From: Jie Meng <jmeng@fb.com>
To: <kpsingh@kernel.org>, <bpf@vger.kernel.org>, <ast@kernel.org>,
<andrii@kernel.org>, <daniel@iogearbox.net>
Cc: Jie Meng <jmeng@fb.com>
Subject: [PATCH bpf-next v5 2/3] bpf,x64: use shrx/sarx/shlx when available
Date: Fri, 7 Oct 2022 13:23:48 -0700 [thread overview]
Message-ID: <20221007202348.1118830-3-jmeng@fb.com> (raw)

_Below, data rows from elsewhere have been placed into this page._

Lemma positive_text_inj : Inj (=) (=) positive_text.
Proof.
  intros p. induction p as [p IH|p IH|]; intros [q|q|] H; try done; simpl in H.
  - injection H as H. by rewrite (IH q H).
  - injection H as H. by destruct p.
  - injection H as H. by rewrite (IH q H).
  - injection H as H. by destruct q.
Qed.

Lemma rational_text_inj : Inj (=) (=) rational_text.
Proof.
  intros [[n1 d1] C1] [[n2 d2] C2] H. unfold rational_text in H. simpl in H.
  assert (n1 = n2 ∧ d1 = d2) as [-> ->]; [|by apply Qc_is_canon].
  destruct n1 as [|p1|p1], n2 as [|p2|p2]; cbn [sign_text] in H; rewrite ?append_assoc in H;
    try discriminate H.
  1: injection H as H; by apply positive_text_inj in H as ->.
  all: apply bracket_inj in H;
    apply digits_split in H as [->%positive_text_inj ->%positive_text_inj]; [done|..];
    apply positive_text_digits.
Qed.

Lemma rational_text_some q : rational_text q ≠ "".
Proof. unfold rational_text. by destruct (QArith_base.Qnum _). Qed.

Definition sample (order : bool) : value :=
  let a := ("label", VUndefined) in
  let b := ("tags", VArray [VString "line
break"; VUndefined; VBool true]) in
  let c := ("weight", VNumber (if order then NegativeZero else Finite 0%Qc)) in
  VObject true (if order then [c; a; b] else [b; c]).

Lemma canonicalEquals_witness :
  canonicalEquals rational_text (sample true) (sample false) = Ok true ∧
  canonicalEquals rational_text (sample true) (VNumber NotFinite) ≠ Ok true ∧
  ∃ j, content (sample true) = Some j.
Proof.
  pose proof (λ l r, proj1 (canonicalEquals_content rational_text
    rational_text_some rational_text_chars rational_text_inj l r)) as Hthm.
  split_and!.
  - apply Hthm. eexists. split; vm_compute; reflexivity.
  - intros (j & _ & Hj)%Hthm. by vm_compute in Hj.
  - eexists. vm_compute. reflexivity.
Defined.
End Json.
Definition inbound_route_value (x : InboundRouteInput) : value :=
  VObject true (
  [("id", VString (iri_id x));
   ("enabled", VBool (iri_enabled x))] ++
  destination_fields (iri_destination x) ++
  [("name", VString (iri_name x));
   ("priority", vint (iri_priority x));
   ("matchKind", VString (match_kind_name (iri_matchKind x)));
   ("matchPattern", vnullable VString (iri_matchPattern x));
   ("phoneNumberId", vnullable VString (iri_phoneNumberId x));
   ("callerIdPattern", vnullable VString (iri_callerIdPattern x))] ++
  named_fields "failover" (iri_failover x) ++
  [("timeConditionId", vnullable VString (iri_timeConditionId x));
   ("recordEnabled", VBool (iri_recordEnabled x))]).

Definition trunk_priority_value (x : TrunkPriorityInput) : value :=
  VObject true (
  [("trunkId", VString (tpi_trunkId x));
   ("order", vint (tpi_order x));
   ("weight", voptional vint (tpi_weight x))]).

Definition outbound_route_value (x : OutboundRouteInput) : value :=
  VObject true (
  [("id", VString (ori_id x));
   ("enabled", VBool (ori_enabled x));
   ("name", VString (ori_name x));
   ("priority", vint (ori_priority x));
   ("matchKind", VString (match_kind_name (ori_matchKind x)));
   ("dialPatterns", varray VString (ori_dialPatterns x));
   ("stripDigits", vint (ori_stripDigits x));
   ("prependDigits", vnullable VString (ori_prependDigits x));
   ("tollClass", VString (toll_class_name (ori_tollClass x)));
   ("trunkPriority", varray trunk_priority_value (ori_trunkPriority x));
   ("timeConditionId", vnullable VString (ori_timeConditionId x))] ++
  named_fields "failover" (ori_failover x) ++
  [("callerIdNumberOverride", vnullable VString (ori_callerIdNumberOverride x));
   ("recordEnabled", VBool (ori_recordEnabled x))]).

Definition time_condition_value (x : TimeConditionInput) : value :=
  VObject true (
  [("id", VString (tci_id x));
   ("enabled", VBool (tci_enabled x))] ++
  destination_fields (tci_destination x) ++
  [("name", VString (tci_name x));
   ("timezone", VString (tci_timezone x))] ++
  named_fields "nomatch" (tci_nomatch x)).

Definition time_rule_value (x : TimeConditionRuleInput) : value :=
  VObject true (
  [("id", VString (tri_id x));
   ("enabled", VBool (tri_enabled x));
   ("timeConditionId", VString (tri_timeConditionId x));
   ("ordinal", vint (tri_ordinal x));
   ("label", vnullable VString (tri_label x));
   ("predicates", varray predicate_value (tri_predicates x))]).

Definition ivr_menu_value (x : IvrMenuInput) : value :=
  VObject true (
  [("id", VString (ivi_id x));
   ("enabled", VBool (ivi_enabled x));
   ("name", VString (ivi_name x));
   ("extensionNumber", vnullable VString (ivi_extensionNumber x));
   ("parentId", vnullable VString (ivi_parentId x));
   ("greetingPromptId", vnullable VString (ivi_greetingPromptId x));
   ("shortGreetingPromptId", vnullable VString (ivi_shortGreetingPromptId x));
   ("invalidPromptId", vnullable VString (ivi_invalidPromptId x));
   ("timeoutPromptId", vnullable VString (ivi_timeoutPromptId x));
   ("digitTimeoutMs", vint (ivi_digitTimeoutMs x));
   ("interDigitTimeoutMs", vint (ivi_interDigitTimeoutMs x));
   ("maxDigits", vint (ivi_maxDigits x));
   ("maxFailures", vint (ivi_maxFailures x));
   ("maxTimeouts", vint (ivi_maxTimeouts x));
   ("directDialEnabled", VBool (ivi_directDialEnabled x))] ++
  named_fields "timeout" (ivi_timeout x) ++
  named_fields "invalid" (ivi_invalid x)).

Definition ivr_option_value (x : IvrMenuOptionInput) : value :=
  VObject true (
  [("id", VString (ivo_id x));
   ("enabled", VBool (ivo_enabled x))] ++
  destination_fields (ivo_destination x) ++
  [("ivrMenuId", VString (ivo_ivrMenuId x));
   ("ordinal", vint (ivo_ordinal x));
   ("matchKind", VString (option_kind_name (ivo_matchKind x)));
   ("matchValue", VString (ivo_matchValue x));
   ("label", vnullable VString (ivo_label x))]).

Definition ring_group_value (x : RingGroupInput) : value :=
  VObject true (
  [("id", VString (rgi_id x));
   ("enabled", VBool (rgi_enabled x));
   ("name", VString (rgi_name x));
   ("extensionNumber", vnullable VString (rgi_extensionNumber x));
   ("strategy", VString (ring_strategy_name (rgi_strategy x)));
   ("ringTimeoutSeconds", vint (rgi_ringTimeoutSeconds x));
   ("callerIdNamePrefix", vnullable VString (rgi_callerIdNamePrefix x));
   ("ignoreBusy", VBool (rgi_ignoreBusy x));
   ("confirmEnabled", VBool (rgi_confirmEnabled x));
   ("confirmPromptId", vnullable VString (rgi_confirmPromptId x));
   ("mohClassId", vnullable VString (rgi_mohClassId x));
   ("ringbackPromptId", vnullable VString (rgi_ringbackPromptId x))] ++
  named_fields "timeout" (rgi_timeout x)).

Definition ring_member_value (x : RingGroupDestinationInput) : value :=
  VObject true (
  [("id", VString (rgd_id x));
   ("enabled", VBool (rgd_enabled x))] ++
  destination_fields (rgd_destination x) ++
  [("ringGroupId", VString (rgd_ringGroupId x));
   ("ordinal", vint (rgd_ordinal x));
   ("delaySeconds", vint (rgd_delaySeconds x));
   ("timeoutSeconds", vint (rgd_timeoutSeconds x));
   ("confirmRequired", VBool (rgd_confirmRequired x))]).

Definition queue_value (x : QueueInput) : value :=
  VObject true (
  [("id", VString (qui_id x));
   ("enabled", VBool (qui_enabled x));
   ("name", VString (qui_name x));
   ("extensionNumber", vnullable VString (qui_extensionNumber x));
   ("strategy", VString (queue_strategy_name (qui_strategy x)));
   ("mohClassId", vnullable VString (qui_mohClassId x));
   ("greetingPromptId", vnullable VString (qui_greetingPromptId x));
   ("announcePromptId", vnullable VString (qui_announcePromptId x));
   ("maxWaitSeconds", vint (qui_maxWaitSeconds x));
   ("maxWaitNoAgentSeconds", vint (qui_maxWaitNoAgentSeconds x));
   ("announcePositionEnabled", VBool (qui_announcePositionEnabled x));
   ("announceFrequencySeconds", vint (qui_announceFrequencySeconds x));
   ("recordEnabled", VBool (qui_recordEnabled x))] ++
  named_fields "timeout" (qui_timeout x)).

Definition voicemail_box_value (x : VoicemailBoxInput) : value :=
  VObject true (
  [("id", VString (vbi_id x));
   ("enabled", VBool (vbi_enabled x));
   ("mailboxNumber", VString (vbi_mailboxNumber x));
   ("label", vnullable VString (vbi_label x));
   ("extensionId", vnullable VString (vbi_extensionId x));
   ("mwiEnabled", VBool (vbi_mwiEnabled x));
   ("maxMessageSeconds", vint (vbi_maxMessageSeconds x));
   ("pinHash", vnullable VString (vbi_pinHash x))]).

Definition greeting_value (x : VoicemailGreetingInput) : value :=
  VObject true (
  [("id", VString (vgi_id x));
   ("voicemailBoxId", VString (vgi_voicemailBoxId x));
   ("kind", VString (greeting_kind_name (vgi_kind x)));
   ("objectKey", VString (vgi_objectKey x));
   ("active", VBool (vgi_active x));
   ("durationMs", vnullable vint (vgi_durationMs x));
   ("label", vnullable VString (vgi_label x))]).

Definition moh_class_value (x : MohClassInput) : value :=
  VObject true (
  [("id", VString (mci_id x));
   ("enabled", VBool (mci_enabled x));
   ("name", VString (mci_name x))]).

In-Reply-To: <CACYkzJ7gz8Y0JXgfs2vKG5nF98iS+UdqpM9Vk0OOnSfYvMdK4g@mail.gmail.com>
BMI2 provides 3 shift instructions (shrx, sarx and shlx) that use VEX
encoding but target general purpose registers [1]. They allow the shift
count in any general purpose register and have the same performance as
non BMI2 shift instructions [2].
Instead of shr/sar/shl that implicitly use %cl (lowest 8 bit of %rcx),
emit their more flexible alternatives provided in BMI2 when advantageous;
keep using the non BMI2 instructions when shift count is already in
BPF_REG_4/%rcx as non BMI2 instructions are shorter.
To summarize, when BMI2 is available:
-------------------------------------------------
| arbitrary dst
=================================================
src == ecx | shl dst, cl
-------------------------------------------------
src != ecx | shlx dst, dst, src
-------------------------------------------------
And no additional register shuffling is needed.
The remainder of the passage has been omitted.